In the absence of the effect of conservative therapy, certain drugs are injected into the vitreous cavity, for example, long-acting corticosteroids or drugs specifically designed for intravitreal administration.
In the presence of marked changes in the vitreous body – traction, epiretinal membranes, produce vitrectomy – removal of the vitreous body.
The only treatment for diabetic macular edema is laser retinal photocoagulation. A fundamentally important condition is the earlier laser treatment. The efficacy of laser coagulation has been proven in focal macular edema. At the same time, according to many researchers, despite the laser treatment of diffuse edema, the prognosis for visual functions is poor.

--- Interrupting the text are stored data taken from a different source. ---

(** * Eterna wallet: the secret-management core, embedded and verified

    The development follows the JavaScript sources:

    - [src/config/security.config.js]  (module [SecurityConfig])
    - [src/core/mnemonic.js]           (module [MnemonicManager])
    - [src/unnamed/part_002]           (module [EncryptionManager])
    - [src/core/storage.js]            (modules [StorageManager], [WalletManager])

    JavaScript values, strings, arrays and exceptions are modelled in module
    [JS]; the parts of the browser the code calls but does not contain
    (WebCrypto, Unicode normalisation, JSON) form the interface [Host]. *)

From Stdlib Require Import ZArith QArith Qround Lqa List String Ascii Lia Bool.
From Stdlib.Strings Require Byte.
From stdpp Require Import base tactics list.
Import ListNotations.
Local Open Scope Z_scope.
Set Warnings "-register-all".


(* ================================================================== *)
(** * JavaScript values and the primitives the sources use            *)
(* ================================================================== *)

Module JS.

(** A string is its sequence of UTF-16 code units. *)
Definition jsstring := list Z.

Definition code_of (a : ascii) : Z := Z.of_N (N_of_ascii a).

(** [str "abc"]: the JavaScript string with those (ASCII) characters. *)
Definition str (s : string) : jsstring := map code_of (list_ascii_of_string s).

Definition string_eqb (a b : jsstring) : bool :=
  bool_decide (a = b).

(** Exceptions: [new Error(message)] and the platform's own errors, which
    carry a message as well. *)
Record exn := Error { message : jsstring }.

(** The outcome of evaluating a call: a value, or a thrown exception. *)
Inductive completion (A : Type) :=
| Return (a : A)
| Throw (e : exn).
Arguments Return {A} a.
Arguments Throw {A} e.

Definition is_return {A} (c : completion A) : bool :=
  match c with Return _ => true | Throw _ => false end.

(** A typed-array view [new Uint8Array(buffer, byteOffset, length)] on the
    ArrayBuffer stored at [view_buffer] in the heap. *)
Record Uint8Array := mkView {
  view_buffer : nat;
  byteOffset : nat;
  view_length : nat
}.

(** Values.  Numbers carried by records are integers here; the arithmetic
    of the mnemonic code, which divides, is done on [Q] below. *)
Inductive jsval :=
| JUndefined
| JNull
| JBool (b : bool)
| JNum (n : Z)
| JStr (s : jsstring)
| JArr (items : list jsval)
| JObj (fields : list (jsstring * jsval))
| JArrayBuffer (id : nat)
| JUint8Array (view : Uint8Array).

(** [typeof v] *)
Definition typeof (v : jsval) : jsstring :=
  match v with
  | JUndefined => str "undefined"
  | JNull => str "object"
  | JBool _ => str "boolean"
  | JNum _ => str "number"
  | JStr _ => str "string"
  | JArr _ | JObj _ | JArrayBuffer _ | JUint8Array _ => str "object"
  end.

(** ToBoolean: [undefined], [null], [false], [0] and [""] are falsy. *)
Definition truthy (v : jsval) : bool :=
  match v with
  | JUndefined | JNull => false
  | JBool b => b
  | JNum n => negb (n =? 0)
  | JStr s => match s with [] => false | _ => true end
  | JArr _ | JObj _ | JArrayBuffer _ | JUint8Array _ => true
  end.

(** [a || b] on values. *)
Definition js_or_else (a b : jsval) : jsval := if truthy a then a else b.

(** Own property [o[k]] of a plain object; [undefined] when absent. *)
Fixpoint assoc (k : jsstring) (fields : list (jsstring * jsval)) : option jsval :=
  match fields with
  | [] => None
  | (k', v) :: rest => if string_eqb k' k then Some v else assoc k rest
  end.

Definition get_prop (o : jsval) (k : jsstring) : jsval :=
  match o with
  | JObj fields => default JUndefined (assoc k fields)
  | _ => JUndefined
  end.

(** [o.k] where [o] may be [null] or [undefined]: those have no properties
    and the access throws. *)
Definition get_member (o : jsval) (k : jsstring) : completion jsval :=
  match o with
  | JUndefined | JNull =>
      Throw (Error (str "TypeError: Cannot read properties of " ++
                    (match o with JNull => str "null" | _ => str "undefined" end)))
  | _ => Return (get_prop o k)
  end.

(** [o.k = v] on a plain object: the property is replaced in place, or added
    last. *)
Fixpoint set_field (k : jsstring) (v : jsval) (fields : list (jsstring * jsval))
  : list (jsstring * jsval) :=
  match fields with
  | [] => [(k, v)]
  | (k', v') :: rest =>
      if string_eqb k' k then (k, v) :: rest else (k', v') :: set_field k v rest
  end.

Definition set_prop (o : jsval) (k : jsstring) (v : jsval) : jsval :=
  match o with
  | JObj fields => JObj (set_field k v fields)
  | _ => o
  end.

(** ** 32-bit integer operators *)

Definition ToInt32 (z : Z) : Z := (z + 2 ^ 31) mod 2 ^ 32 - 2 ^ 31.

(** [a >> n] *)
Definition shr (a n : Z) : Z := Z.shiftr (ToInt32 a) (n mod 32).
(** [a << n] *)
Definition shl (a n : Z) : Z := ToInt32 (Z.shiftl (ToInt32 a) (n mod 32)).
(** [a & b] *)
Definition band (a b : Z) : Z := Z.land (ToInt32 a) (ToInt32 b).
(** [a | b] *)
Definition bor (a b : Z) : Z := Z.lor (ToInt32 a) (ToInt32 b).

(** ** Numbers that come out of a division

    [/] is real division in JavaScript.  The quotients the mnemonic code
    forms have denominators 3, 8, 32 and 33 and small numerators, so they
    are held exactly as rationals; comparison with an integer and
    truncation to an integer agree with the floating-point results. *)

Definition num (z : Z) : Q := inject_Z z.
Definition len_num {A} (l : list A) : Q := num (Z.of_nat (length l)).

(** [a < b] *)
Definition lt_num (a b : Q) : bool := negb (Qle_bool b a).

(** ToIntegerOrInfinity: truncation towards zero. *)
Definition trunc (q : Q) : Z := if Qle_bool 0 q then Qfloor q else Qceiling q.

(** The values [i] of [for (let i = 0; i < bound; i += step)]. *)
Definition for_range (bound : Q) (step : positive) : list Z :=
  map (fun k => Z.pos step * Z.of_nat k)
      (seq 0 (Z.to_nat (Qceiling (bound / num (Z.pos step))%Q))).

(** ** Arrays *)

(** [a[i]], [undefined] out of range. *)
Definition index {A} (l : list A) (i : Z) : option A :=
  if i <? 0 then None else l !! Z.to_nat i.

(** A relative index of [slice], clamped into [0, len]. *)
Definition clamp (len rel : Z) : Z :=
  if rel <? 0 then Z.max (len + rel) 0 else Z.min rel len.

(** [a.slice(start, end)]; [end = None] is an omitted argument. *)
Definition slice {A} (l : list A) (start : Q) (stop : option Q) : list A :=
  let len := Z.of_nat (length l) in
  let k := clamp len (trunc start) in
  let final := match stop with None => len | Some e => clamp len (trunc e) end in
  take (Z.to_nat (final - k)) (drop (Z.to_nat k) l).

(** [a.includes(x)] and [a.indexOf(x)] on arrays of strings. *)
Definition includes (l : list jsstring) (x : jsstring) : bool :=
  existsb (string_eqb x) l.

Fixpoint indexOf_from (i : Z) (l : list jsstring) (x : jsstring) : Z :=
  match l with
  | [] => -1
  | y :: rest => if string_eqb y x then i else indexOf_from (i + 1) rest x
  end.
Definition indexOf (l : list jsstring) (x : jsstring) : Z := indexOf_from 0 l x.

(** [a.includes(n)] on an array of numbers. *)
Definition includes_num (l : list Z) (n : Z) : bool := existsb (Z.eqb n) l.

(** [a.join(sep)]: [undefined] elements contribute the empty string. *)
Fixpoint join (sep : jsstring) (l : list (option jsstring)) : jsstring :=
  match l with
  | [] => []
  | [x] => default [] x
  | x :: rest => default [] x ++ sep ++ join sep rest
  end.

(** ** Strings *)

(** White space and line terminators: what [trim] strips and [\s] matches. *)
Definition is_space (c : Z) : bool :=
  (c =? 9) || (c =? 10) || (c =? 11) || (c =? 12) || (c =? 13) || (c =? 32)
  || (c =? 160) || (c =? 5760) || ((8192 <=? c) && (c <=? 8202))
  || (c =? 8232) || (c =? 8233) || (c =? 8239) || (c =? 8287)
  || (c =? 12288) || (c =? 65279).

Fixpoint trimStart (s : jsstring) : jsstring :=
  match s with
  | c :: rest => if is_space c then trimStart rest else s
  | [] => []
  end.

(** [s.trim()] *)
Definition trim (s : jsstring) : jsstring := rev (trimStart (rev (trimStart s))).

(** [s.split(/\s+/g)]: the fields between maximal runs of white space.
    [field] is the field being read, [in_run] tells that the previous code
    unit was white space. *)
Fixpoint split_spaces_from (field : jsstring) (in_run : bool) (s : jsstring)
  : list jsstring :=
  match s with
  | [] => [field]
  | c :: rest =>
      if is_space c then
        if in_run then split_spaces_from [] true rest
        else field :: split_spaces_from [] true rest
      else split_spaces_from (field ++ [c]) false rest
  end.
Definition split_spaces (s : jsstring) : list jsstring :=
  split_spaces_from [] false s.

(** [s.split(' ')]: the fields between single occurrences of [sep]. *)
Fixpoint split_char_from (sep : Z) (field : jsstring) (s : jsstring)
  : list jsstring :=
  match s with
  | [] => [field]
  | c :: rest =>
      if c =? sep then field :: split_char_from sep [] rest
      else split_char_from sep (field ++ [c]) rest
  end.
Definition split_char (sep : Z) (s : jsstring) : list jsstring :=
  split_char_from sep [] s.

(** Decimal digits of a non-negative integer, as [String(n)] prints them. *)
Fixpoint digits_fuel (fuel : nat) (n : Z) (acc : jsstring) : jsstring :=
  match fuel with
  | O => acc
  | S f =>
      let acc' := (48 + n mod 10) :: acc in
      if n <? 10 then acc' else digits_fuel f (n / 10) acc'
  end.
Definition number_to_string (n : Z) : jsstring :=
  if n <? 0 then 45 :: digits_fuel (Z.to_nat (- n)) (- n) []
  else digits_fuel (S (Z.to_nat n)) n [].

End JS.
Import JS.

(* ================================================================== *)
(** * Bytes                                                           *)
(* ================================================================== *)

Abbreviation byte := Byte.byte.

#[global] Instance byte_eq_decision : EqDecision byte := Byte.byte_eq_dec.

Definition byte_to_Z (b : byte) : Z := Z.of_N (Byte.to_N b).

(** Storing a number in a [Uint8Array] element keeps it modulo 256. *)
Definition byte_of_Z (z : Z) : byte :=
  default Byte.x00 (Byte.of_N (Z.to_N (z mod 256))).


(* ================================================================== *)
(** * Text encoding and base64, as the platform standards define them *)
(* ================================================================== *)

Module Platform.

Definition is_high_surrogate (c : Z) : bool := (55296 <=? c) && (c <=? 56319).
Definition is_low_surrogate (c : Z) : bool := (56320 <=? c) && (c <=? 57343).

(** The scalar values of a string: a surrogate pair is one code point, a
    lone surrogate is read as U+FFFD. *)
Fixpoint code_points (s : jsstring) : list Z :=
  match s with
  | [] => []
  | c :: rest =>
      if is_high_surrogate c then
        match rest with
        | d :: rest' =>
            if is_low_surrogate d
            then (65536 + (c - 55296) * 1024 + (d - 56320)) :: code_points rest'
            else 65533 :: code_points rest
        | [] => [65533]
        end
      else if is_low_surrogate c then 65533 :: code_points rest
      else c :: code_points rest
  end.

Definition utf8_of_code_point (cp : Z) : list byte :=
  if cp <? 128 then [byte_of_Z cp]
  else if cp <? 2048 then
    [byte_of_Z (192 + cp / 64); byte_of_Z (128 + cp mod 64)]
  else if cp <? 65536 then
    [byte_of_Z (224 + cp / 4096); byte_of_Z (128 + (cp / 64) mod 64);
     byte_of_Z (128 + cp mod 64)]
  else
    [byte_of_Z (240 + cp / 262144); byte_of_Z (128 + (cp / 4096) mod 64);
     byte_of_Z (128 + (cp / 64) mod 64); byte_of_Z (128 + cp mod 64)].

(** [new TextEncoder().encode(s)] *)
Definition TextEncoder_encode (s : jsstring) : list byte :=
  flat_map utf8_of_code_point (code_points s).

(** The UTF-8 decoder of the Encoding standard, with replacement. *)
Record utf8_state := mkUtf8 {
  u_code_point : Z;
  u_needed : Z;
  u_seen : Z;
  u_lower : Z;
  u_upper : Z
}.

Definition utf8_start : utf8_state := mkUtf8 0 0 0 128 191.

(** A byte read when no sequence is open. *)
Definition utf8_lead (b : Z) : list Z * utf8_state :=
  if b <=? 127 then ([b], utf8_start)
  else if (194 <=? b) && (b <=? 223) then
    ([], mkUtf8 (b - 192) 1 0 128 191)
  else if (224 <=? b) && (b <=? 239) then
    ([], mkUtf8 (b - 224) 2 0 (if b =? 224 then 160 else 128)
                (if b =? 237 then 159 else 191))
  else if (240 <=? b) && (b <=? 244) then
    ([], mkUtf8 (b - 240) 3 0 (if b =? 240 then 144 else 128)
                (if b =? 244 then 143 else 191))
  else ([65533], utf8_start).

Definition utf8_step (st : utf8_state) (b : Z) : list Z * utf8_state :=
  if u_needed st =? 0 then utf8_lead b
  else if (b <? u_lower st) || (u_upper st <? b) then
    let '(out, st') := utf8_lead b in (65533 :: out, st')
  else
    let cp := u_code_point st * 64 + (b - 128) in
    if u_seen st + 1 =? u_needed st then ([cp], utf8_start)
    else ([], mkUtf8 cp (u_needed st) (u_seen st + 1) 128 191).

The essence of laser coagulation of the retina in macular edema is reduced to coagulation of all defective vessels, through the wall of which leakage of fluid occurs. The center of the macula must remain unaffected.
The prognosis for macular edema depends on the pathology against which it originated, on timely diagnosis and early treatment. The most favorable prognosis in cases of postoperative macular edema is that it resolves within a few months and visual functions, as a rule, are fully restored.
The key to successful treatment is timely referral to a specialist. Even if you have been observing an oculist for a long time about any disease and know your diagnosis, you do not need to neglect minor, in your opinion, symptoms. Be attentive to your health!